Higher BMI is commonly associated with foot hyperpronation posture leading to whipping phenomenon on the Achilles tendon and consequent insertion of undue tensile stress and strain on the medial aspect of the tendon with ultimate increasing likelihood of AT [30, 31]. No significant correlation was observed between the age and BMI in our patients (Fig. 1).

In contrary to what has been reported in a number of previous studies [18, 22,23,24], where the prevalence of midportional AT was higher in a group of athletes, especially among male runners, insertional AT was more prevalent in our study. This difference could be attributed to the amount of physical activity of the study participants—our study participants were mainly women with a sedentary life (low physical activity). These contradictory observations underline the pivotal role of sex and physical activity in the pathogenesis of AT and the site of involvement. However, the exact mechanisms underlying the pathogenesis of AT is still unknown.

A possible mechanism would be aging. Histopathological studies have revealed that aging process has a detrimental effect on tendon blood supply with resultant switching of tenocytes metabolism from aerobic to anaerobic pathways [32, 33]. Furthermore, it has been shown that aging is associated with increased extracellular concentrations of damage-associated molecular patterns (DAMPs), a group of molecules consisting of intracellular proteins and nucleic acids released following cellular damage, which are among the important effectors of the innate immune system and causes of chronic inflammation [34]. DAMPs also play important roles in the pathophysiology of many rheumatological disorders including tendinopathies [1]. The tendon elasticity decreases by aging so that a compensatory increase in muscle activity should occur [35]. This increased muscle activity, in turn, results in a higher tendon temperature.

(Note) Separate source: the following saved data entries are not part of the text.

(* ===== verification/SchedRemove.v ===== *)
(** * Removing a process from a run queue

    [queue_tryremove] of kernel/sched.c takes the first node with the process's id out of
    the lists of a queue and gives its block back to the heap. *)
From S2P Require Import Prelude Memory State FreeList PageAlloc Allocator Kalloc KallocRefine KallocTheorems HashMap MapPages Timer Sched RunLists SchedRefine SchedTheorems.

(** Half [o] of the ten lists, 0 for the active queue and 5 for the inactive one. *)
Definition half_at (A I : levels) (inactive : bool) : levels := if inactive then I else A.

Lemma half_lookup A I (b : bool) i : length A = 5%nat -> (i < 5)%nat ->
  (A ++ I) !! ((if b then 5 else 0) + i)%nat = half_at A I b !! i.
Proof.
  intros HA Hi. destruct b; simpl half_at; [by apply inactive_lookup|]. by rewrite lookup_app_l by lia.
Qed.

Lemma half_level qa qi (b : bool) i : (i < 5)%nat ->
  level_of qa qi (if b then qi else qa) ((if b then 5 else 0) + i) i.
Proof.
  intros Hi. unfold level_of. destruct b; [by destruct (inactive_cells qa qi i)|by destruct (active_cells qa qi i Hi)].
Qed.

Lemma rem_list_None pid l : rem_list pid l = None <-> pid ∉ l.*2.
Proof.
  induction l as [|[a p] l IH]; simpl; [set_solver|]. destruct (Z.eqb_spec p pid) as [->|Hne]; [set_solver|].
  destruct (rem_list pid l) as [[b r]|]; set_solver.
Qed.

Section remove_theorem.
Context (s : kernel) (cq qa qi : Z) (A I : levels) (pid : Z) (b : bool).
Context (HR : runq (k_mem s) cq qa qi A I).

Local Abbreviation q := (if b then qi else qa).
Local Abbreviation Lv := (half_at A I b).
Local Abbreviation o := (if b then 5 else 0)%nat.

(** The levels from [i] on. *)
Lemma remove_levels_spec N n i : (n + i = 5)%nat -> (forall l, l ∈ Lv -> (length l < N)%nat) ->
  match rem_abs pid (drop i Lv) with
  | None => forall fuel, (N <= fuel)%nat -> remove_levels fuel n q (Z.of_nat i) pid s = Done false s
  | Some (a, r) => exists j l1 l2, Lv !! j = Some (l1 ++ (a, pid) :: l2) /\
      take i Lv ++ r = <[j := l1 ++ l2]> Lv /\
      forall fuel, (N <= fuel)%nat -> exists kf, (fuel <= kf + N)%nat /\
        remove_levels fuel n q (Z.of_nat i) pid s = (kfree kf a ;; mret true)
          (set_mem (unlink_mem (cell_start qa qi) (cell_end qa qi) (k_mem s) (o + j) l1 l2) s)
  end.
Proof.
  pose proof (rq_len _ _ _ _ _ _ HR) as [HlA HlI]. revert i.
  assert (HlLv : length Lv = 5%nat) by (by destruct b).
  induction n as [|n IH]; intros i Hn Hf.
  - rewrite drop_ge by lia. done.
  - destruct (lookup_lt_is_Some_2 Lv i) as [l Hl]; [lia|].
    assert (Hk : (A ++ I) !! (o + i)%nat = Some ([] ++ l)) by (rewrite half_lookup by lia; exact Hl).
    destruct (half_level qa qi b i ltac:(lia)) as [Es Ee].
    pose proof (rq_lists _ _ _ _ _ _ HR) as HL. destruct (ls_at _ _ _ _ _ HL _ _ Hk) as [Lf _ _].
    rewrite Es in Lf. rewrite (drop_S _ _ _ Hl). cbn [rem_abs].
    pose proof (Hf l (list_elem_of_lookup_2 _ _ _ Hl)) as Hlen.
    pose proof (remove_walk_spec s cq qa qi A I pid HR q (o + i)%nat i l [] (conj Es Ee) Hk) as Hw.
    cbn [last_addr last app] in Hw. change (head_addr ([] ++ l) 0) with (head_addr l 0) in Lf.
    destruct (rem_list pid l) as [[a r]|].
    + destruct Hw as (l1 & l2 & -> & -> & Hrun). exists i, l1, l2.
      split; [done|]. split; [by rewrite insert_take_drop by by eapply lookup_lt_Some|].
      intros fuel HN. destruct (Hrun fuel ltac:(lia)) as (kf & Hkf & E). exists kf. split; [lia|].
      cbn [remove_levels]. rewrite (run_bind _ _ _ _ _ (kload64 _ _ _ Lf)).
      cbn [app] in E. unfold mbind, M_bind in E |- *. rewrite E. by destruct (kfree kf a _) as [[] ?|?].
    + specialize (IH (S i) ltac:(lia) Hf).
      assert (Hstep : forall fuel, (N <= fuel)%nat -> remove_levels fuel (S n) q (Z.of_nat i) pid s =
        remove_levels fuel n q (Z.of_nat (S i)) pid s).
      { intros fuel HN. cbn [remove_levels]. rewrite (run_bind _ _ _ _ _ (kload64 _ _ _ Lf)).
        rewrite (run_bind _ _ _ _ _ (Hw fuel ltac:(lia))). by replace (Z.of_nat i + 1) with (Z.of_nat (S i)) by lia. }
      destruct (rem_abs pid (drop (S i) Lv)) as [[a r]|].
      * destruct IH as (j & l1 & l2 & Hj & Hr & Hrun). exists j, l1, l2. split; [done|].
        split; [by rewrite <- Hr, (take_S_r _ _ _ Hl), <- app_assoc|]. intros fuel HN. rewrite Hstep by done. by apply Hrun.
      * intros fuel HN. rewrite Hstep by done. by apply IH.
Qed.

(** The queues without the node. *)
Lemma removed_runq j l1 a l2 : Lv !! j = Some (l1 ++ (a, pid) :: l2) ->
  let Lv' := <[j := l1 ++ l2]> Lv in
  let m := unlink_mem (cell_start qa qi) (cell_end qa qi) (k_mem s) (o + j) l1 l2 in
  runq m cq qa qi (if b then A else Lv') (if b then Lv' else I) /\
  changes (queue_bytes qa qi (A ++ I)) (k_mem s) m /\
  placed 10 (cell_start qa qi) (cell_end qa qi) a /\ fresh a ((if b then A else Lv') ++ (if b then Lv' else I)) /\
  (a, pid) ∈ nodes (A ++ I) /\ (a + NODE_SIZE <= cq \/ cq + CQ_SIZE <= a) /\
  forall x, cpu_bytes cq qa qi ((if b then A else Lv') ++ (if b then Lv' else I)) x -> cpu_bytes cq qa qi (A ++ I) x.
Proof.
  intros Hj Lv' m. pose proof (rq_len _ _ _ _ _ _ HR) as [HlA HlI].
  assert (HlLv : length Lv = 5%nat) by (by destruct b).
  assert (Hj5 : (j < 5)%nat) by (rewrite <- HlLv; by eapply lookup_lt_Some).
  assert (Hk : (A ++ I) !! (o + j)%nat = Some (l1 ++ (a, pid) :: l2)) by by rewrite half_lookup.
  pose proof (queue_cells_ok _ _ (rq_queues _ _ _ _ _ _ HR)) as Hcells. pose proof (rq_lists _ _ _ _ _ _ HR) as HL.
  assert (Hins : (if b then A else Lv') ++ (if b then Lv' else I) = <[(o + j)%nat := l1 ++ l2]> (A ++ I)).
  { unfold Lv'. destruct b; simpl half_at.
    - rewrite <- HlA. by rewrite insert_app_r.
    - rewrite insert_app_l; [done|]. by apply lookup_lt_Some in Hj. }
  pose proof (unlink_agree 10 _ _ Hcells _ _ _ _ _ _ _ HL Hk) as Hag. fold m in Hag.
  assert (Hsub : forall c, queue_cells qa qi (o + j) (l1 ++ l2) c -> queue_cells qa qi (o + j) (l1 ++ (a, pid) :: l2) c).
  { intros c [?|[?|(x & y & Hx & Hc)]]; [by left|by right; left|]. right. right. exists x, y. split; [set_solver|done]. }
  split; [|split; [|split]]; [| | |].
  - eapply runq_update; [exact HR|exact Hag| | | | |].
    + intros c Hc Hcell. by apply (cq_not_cell _ _ _ _ _ _ _ _ c HR Hk Hc), Hsub.
    + unfold Lv'. destruct b; [done|]. by rewrite length_insert.
    + unfold Lv'. destruct b; [|done]. by rewrite length_insert.
    + rewrite Hins. by apply (unlink_ok 10 _ _ Hcells _ _ _ _ _ _ _ HL Hk).
    + rewrite Hins. intros k l x y Hkl Hx. apply list_lookup_insert_Some in Hkl as [(<- & <- & _)|[_ Hkl]].
      * apply (rq_nodes _ _ _ _ _ _ HR _ _ x y Hk). set_solver.
      * by apply (rq_nodes _ _ _ _ _ _ HR _ _ x y Hkl).
  - eapply changes_weaken; [apply (ag_bytes _ _ _ Hag)|]. intros x (c & Hc & Hx).
    apply (cell_bytes qa qi _ (o + j) (l1 ++ (a, pid) :: l2) c x); [destruct b; lia|done|by apply Hsub|done].
  - by apply (unlink_gone 10 _ _ Hcells _ _ _ _ _ _ _ HL Hk).
  - split; [rewrite Hins; exact (unlink_fresh 10 _ _ Hcells _ _ _ _ _ _ _ HL Hk)|].
    split; [apply nodes_lookup; exists (o + j)%nat, (l1 ++ (a, pid) :: l2); split; [done|set_solver]|].
    split; [apply (rq_nodes _ _ _ _ _ _ HR _ _ a pid Hk); set_solver|].
    intros x [Hx|[Hx|[Hx|(k & l & y & z & Hkl & Hy & Hx)]]]; [by left|right; by left|right; right; by left|].
    right. right. right. rewrite Hins in Hkl. apply list_lookup_insert_Some in Hkl as [(<- & <- & _)|[_ Hkl]].
    + exists (o + j)%nat, (l1 ++ (a, pid) :: l2), y, z. split; [done|]. split; [set_solver|done].
    + by exists k, l, y, z.
Qed.
End remove_theorem.

(** The heap owns nothing of the queues, and every node is a heap block whose header is
    apart from them. *)
Record queues_in_heap (s : kernel) (F : Z -> Prop) (cq qa qi : Z) (A I : levels) : Prop := {
  qh_owned a p : (a, p) ∈ nodes (A ++ I) -> owned s F a NODE_SIZE;
  qh_header a p x : (a, p) ∈ nodes (A ++ I) -> within (a - HDRSIZE) HDRSIZE x -> ~ cpu_bytes cq qa qi (A ++ I) x;
  qh_apart x : cpu_bytes cq qa qi (A ++ I) x -> ~ F x;
}.

(** Freeing a node that is not on the queues leaves them alone. *)
Lemma runq_freed m m' cq qa qi A I (F : Z -> Prop) a : runq m cq qa qi A I ->
  changes (fun x => F x \/ within (a - HDRSIZE) (HDRSIZE + NODE_SIZE) x) m m' ->
  placed 10 (cell_start qa qi) (cell_end qa qi) a -> fresh a (A ++ I) ->
  (a + NODE_SIZE <= cq \/ cq + CQ_SIZE <= a) ->
  (forall x, cpu_bytes cq qa qi (A ++ I) x -> ~ F x /\ ~ within (a - HDRSIZE) HDRSIZE x) ->
  runq m' cq qa qi A I.
Proof.
  intros HR Hch Hpl Hfr Hcq Hout. eapply runq_frame; [exact HR|exact Hch|].
  intros c x Hc8 Hc Hx HP. destruct (Hout x) as [HF Hh]; [by eapply runq_word_bytes|].
  destruct HP as [HP|HP]; [done|]. unfold within in Hh. assert (Hax : within a NODE_SIZE x) by (unfold within in *; lia).
  destruct Hpl as [Hok Hpl]. pose proof Hok as [_ [r Hr]]. destruct Hc8 as [z Hz].
  assert (Hca : c = a \/ c = a + NODE_PID) by (unfold within, NODE_PID, NODE_SIZE in *; lia).
  destruct Hc as [[Hc _]|(k & l & Hk & Hc)].
  - unfold NODE_PID, NODE_SIZE, CQ_SIZE in *. lia.
  - eapply (fresh_words 10 _ _ m (A ++ I) k l a c); [apply HR|exact Hk|by split|done|done|done].
Qed.

Lemma nodes_half A I b a p : (a, p) ∈ nodes (half_at A I b) -> (a, p) ∈ nodes (A ++ I).
Proof. rewrite nodes_app, elem_of_app. destruct b; [by right|by left]. Qed.

Lemma level_length (Lv : levels) l : l ∈ Lv -> (length l <= length (nodes Lv))%nat.
Proof.
  intros (l1 & l2 & ->)%list_elem_of_split. unfold nodes. rewrite concat_app. simpl. rewrite !length_app. lia.
Qed.

(** The CPU's record is apart from its queues and their nodes. *)
Lemma cq_not_queue m cq qa qi A I x : runq m cq qa qi A I -> within cq CQ_SIZE x -> ~ queue_bytes qa qi (A ++ I) x.
Proof.
  intros [] Hx [Hq|[Hq|(k & l & b & p & Hk & Hb & Hq)]]; unfold within, CQ_SIZE, QUEUE_SIZE, NODE_SIZE in *; [lia..|].
  specialize (rq_nodes k l b p Hk Hb). lia.
Qed.

(** What [queue_tryremove] does; the CPU's own record is not touched. *)
Lemma queue_tryremove_run s cq qa qi A I pid (inactive : bool) F :
  runq (k_mem s) cq qa qi A I -> heap_inv s F -> queues_in_heap s F cq qa qi A I ->
  match rem_abs pid (half_at A I inactive) with
  | None => eventually (fun fuel => queue_tryremove fuel (if inactive then qi else qa) pid) s (Done false s)
  | Some (a, Lv') => exists m,
      eventually (fun fuel => queue_tryremove fuel (if inactive then qi else qa) pid) s (Done true (set_mem m s)) /\
      runq m cq qa qi (if inactive then A else Lv') (if inactive then Lv' else I) /\
      heap_inv (set_mem m s) (fun x => F x \/ within (a - HDRSIZE) (HDRSIZE + NODE_SIZE) x) /\
      (a, pid) ∈ nodes (A ++ I) /\ (forall x, within cq CQ_SIZE x -> m !! x = k_mem s !! x) /\
      changes (fun x => cpu_bytes cq qa qi (A ++ I) x \/ F x \/ within (a - HDRSIZE) (HDRSIZE + NODE_SIZE) x) (k_mem s) m
  end.
Proof.
  intros HR Hheap [Hown Hhdr Hapart]. set (N := S (length (nodes (half_at A I inactive)))).
  assert (Hf : forall l, l ∈ half_at A I inactive -> (length l < N)%nat).
  { intros l Hl. apply level_length in Hl. unfold N. lia. }
  pose proof (remove_levels_spec s cq qa qi A I pid inactive HR N 5 0 eq_refl Hf) as H. rewrite drop_0 in H.
  destruct (rem_abs pid (half_at A I inactive)) as [[a Lv']|]; [|by exists N].
  destruct H as (j & l1 & l2 & Hj & Hr & Hrun). cbn [take app] in Hr.
  destruct (removed_runq s cq qa qi A I pid inactive HR j l1 a l2 Hj) as (HR1 & Hch1 & Hpl & Hfr & Hn & Hcq & Hsub).
  rewrite <- Hr in HR1, Hfr, Hsub. set (m1 := unlink_mem _ _ _ _ _ _) in *.
  pose proof (heap_inv_frame s F m1 _ Hheap Hch1 (fun x Hx => Hapart x (or_intror Hx))) as Hheap1.
  assert (Hown1 : owned (set_mem m1 s) F a NODE_SIZE).
  { eapply owned_write; [by eapply Hown|exact Hch1|]. intros x Hx Hh. apply (Hhdr a pid x Hn Hh). by right. }
  destruct Hown1 as [O1 O2 O3 O4 O5 O6 O7].
  destruct (kfree_spec (set_mem m1 s) F a NODE_SIZE Hheap1 O1 O2 O3 O4 O5 O6 O7) as (m2 & [K HK] & Hheap2 & Hch2).
  exists m2. split; [|split; [|split; [exact Hheap2|split; [exact Hn|split]]]].
  - exists (K + N)%nat. intros fuel Hfuel. destruct (Hrun fuel ltac:(lia)) as (kf & Hkf & E).
    etrans; [exact E|]. by rewrite (run_bind _ _ _ _ _ (HK kf ltac:(lia))).
  - apply (runq_freed m1 m2 _ _ _ _ _ F a HR1 Hch2 Hpl Hfr Hcq). intros x Hx.
    assert (Hx' : cpu_bytes cq qa qi (A ++ I) x) by by apply Hsub.
    split; [by apply Hapart|]. intros Hh. by apply (Hhdr a pid x Hn Hh).
  - intros x Hx. assert (Hxc : cpu_bytes cq qa qi (A ++ I) x) by by left.
    rewrite (ch_same _ _ _ Hch2), (ch_same _ _ _ Hch1); [done|..].
    + by apply (cq_not_queue (k_mem s) _ _ _ _ _ _ HR).
    + intros [HF|Hb]; [by apply (Hapart x)|]. destruct (decide (x < a)) as [Hlt|Hge].
      * apply (Hhdr a pid x Hn); [unfold within in *; lia|done].
      * unfold within, NODE_SIZE in *. lia.
  - eapply changes_trans; [eapply changes_weaken; [exact Hch1|]|eapply changes_weaken; [exact Hch2|]]; [intros x Hx; left; by right|by right].
Qed.

(** [queue_tryremove] searches the levels of the queue for the first process with the
    id asked for.  When there is none it answers [false] and changes nothing; otherwise
    it answers [true], the queue's lists are the same without that node, and the node's
    block is the heap's again. *)
Theorem queue_tryremove_correct s cq qa qi A I pid (inactive : bool) F :
  runq (k_mem s) cq qa qi A I -> heap_inv s F -> queues_in_heap s F cq qa qi A I ->
  match rem_abs pid (half_at A I inactive) with
  | None => eventually (fun fuel => queue_tryremove fuel (if inactive then qi else qa) pid) s (Done false s)
  | Some (a, Lv') => exists m,
      eventually (fun fuel => queue_tryremove fuel (if inactive then qi else qa) pid) s (Done true (set_mem m s)) /\
      runq m cq qa qi (if inactive then A else Lv') (if inactive then Lv' else I) /\
      heap_inv (set_mem m s) (fun x => F x \/ within (a - HDRSIZE) (HDRSIZE + NODE_SIZE) x)
  end.
Proof.
  intros HR Hheap Hq. pose proof (queue_tryremove_run s cq qa qi A I pid inactive F HR Hheap Hq) as H.
  destruct (rem_abs pid (half_at A I inactive)) as [[a Lv']|]; [|done]. destruct H as (m & H1 & H2 & H3 & _). by exists m.
Qed.

#[local] Opaque two_mem demo_heap_mem.

Lemma two_owned a p : (a, p) ∈ nodes (two_A ++ two_I) -> owned two_procs demo_F a NODE_SIZE.
Proof.
  intros (k & l & Hk & Ha)%nodes_lookup. 
  destruct (two_nodes k l a p Hk Ha) as [(_ & -> & _)|(_ & -> & _)]; split; unfold HDRSIZE, NODE_SIZE, two_n1, two_n2;
    try lia.
  1, 5: split; two_reads.
  1, 4: eapply mapped_sub; [exact two_mapped|lia|lia].
  2: by exists 8212. 3: by exists 8215.
  all: intros x Hx; apply two_F_out; unfold within in Hx; lia.
Qed.

Lemma two_queues_in_heap : queues_in_heap two_procs demo_F two_cq two_qa two_qi two_A two_I.
Proof.
  split.
  - exact two_owned.
  - intros a p x (k & l & Hk & Ha)%nodes_lookup Hx Hq.
    assert (Hax : within (two_n1 - HDRSIZE) HDRSIZE x \/ within (two_n2 - HDRSIZE) HDRSIZE x)
      by (destruct (two_nodes k l a p Hk Ha) as [(_ & -> & _)|(_ & -> & _)]; auto).
    clear k l a p Hk Ha Hx. unfold cpu_bytes, queue_bytes, within, HDRSIZE, two_n1, two_n2, two_cq, two_qa, two_qi, CQ_SIZE, QUEUE_SIZE in *.
    destruct Hq as [?|[?|[?|(k & l & a & p & Hk & Ha & Hx)]]]; [lia..|].
    destruct (two_nodes k l a p Hk Ha) as [(_ & -> & _)|(_ & -> & _)]; unfold two_n1, two_n2, NODE_SIZE in *; lia.
  - intros x [Hx _]%two_queue_end. by apply two_F_out.
Qed.

Lemma queue_tryremove_correct_witness : exists m,
  eventually (fun fuel => queue_tryremove fuel two_qi 9) two_procs (Done true (set_mem m two_procs)) /\
  runq m two_cq two_qa two_qi two_A [[]; []; []; []; []] /\
  heap_inv (set_mem m two_procs) (fun x => demo_F x \/ within (two_n2 - HDRSIZE) (HDRSIZE + NODE_SIZE) x).
Proof.
  apply (queue_tryremove_correct two_procs two_cq two_qa two_qi two_A two_I 9 true demo_F).
  - exact two_runq.
  - exact two_heap_inv.
  - exact two_queues_in_heap.
Defined.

Chronic accumulative overloading of tendon during lifetime accompanied by the aforementioned age-related pathological continuum ultimately led to tendon degeneration.

The convenient sampling technique used in this study was among the limitations of this study. However, our center was a referral center for patients from southern Iran and our sample would be considered a representative sample of all patients in the region. Another limitation of our study was that we did not collect details of physical activity of the participants. The level of physical activity was self-expressed by the participants. Nor did we record and report the radiography findings of our patients. We did also not record the biomechanical factors that could be involved in development of AT or medications that could potentially cause AT used by our patients. We could not assess the effect of BMI on development of AT for lack of a control group (those without AT), which could be considered another limitation for this study.

Conclusion

It seems that the clinical presentation of AT in our region is somewhat different from those reported in other regions of the world. For better evaluation of patients with AT, it is necessary to study the epidemiology of this condition in each part of the world. Further well-controlled studies conducted on larger groups of patients are needed to elucidate the causes of observed differences among various reports.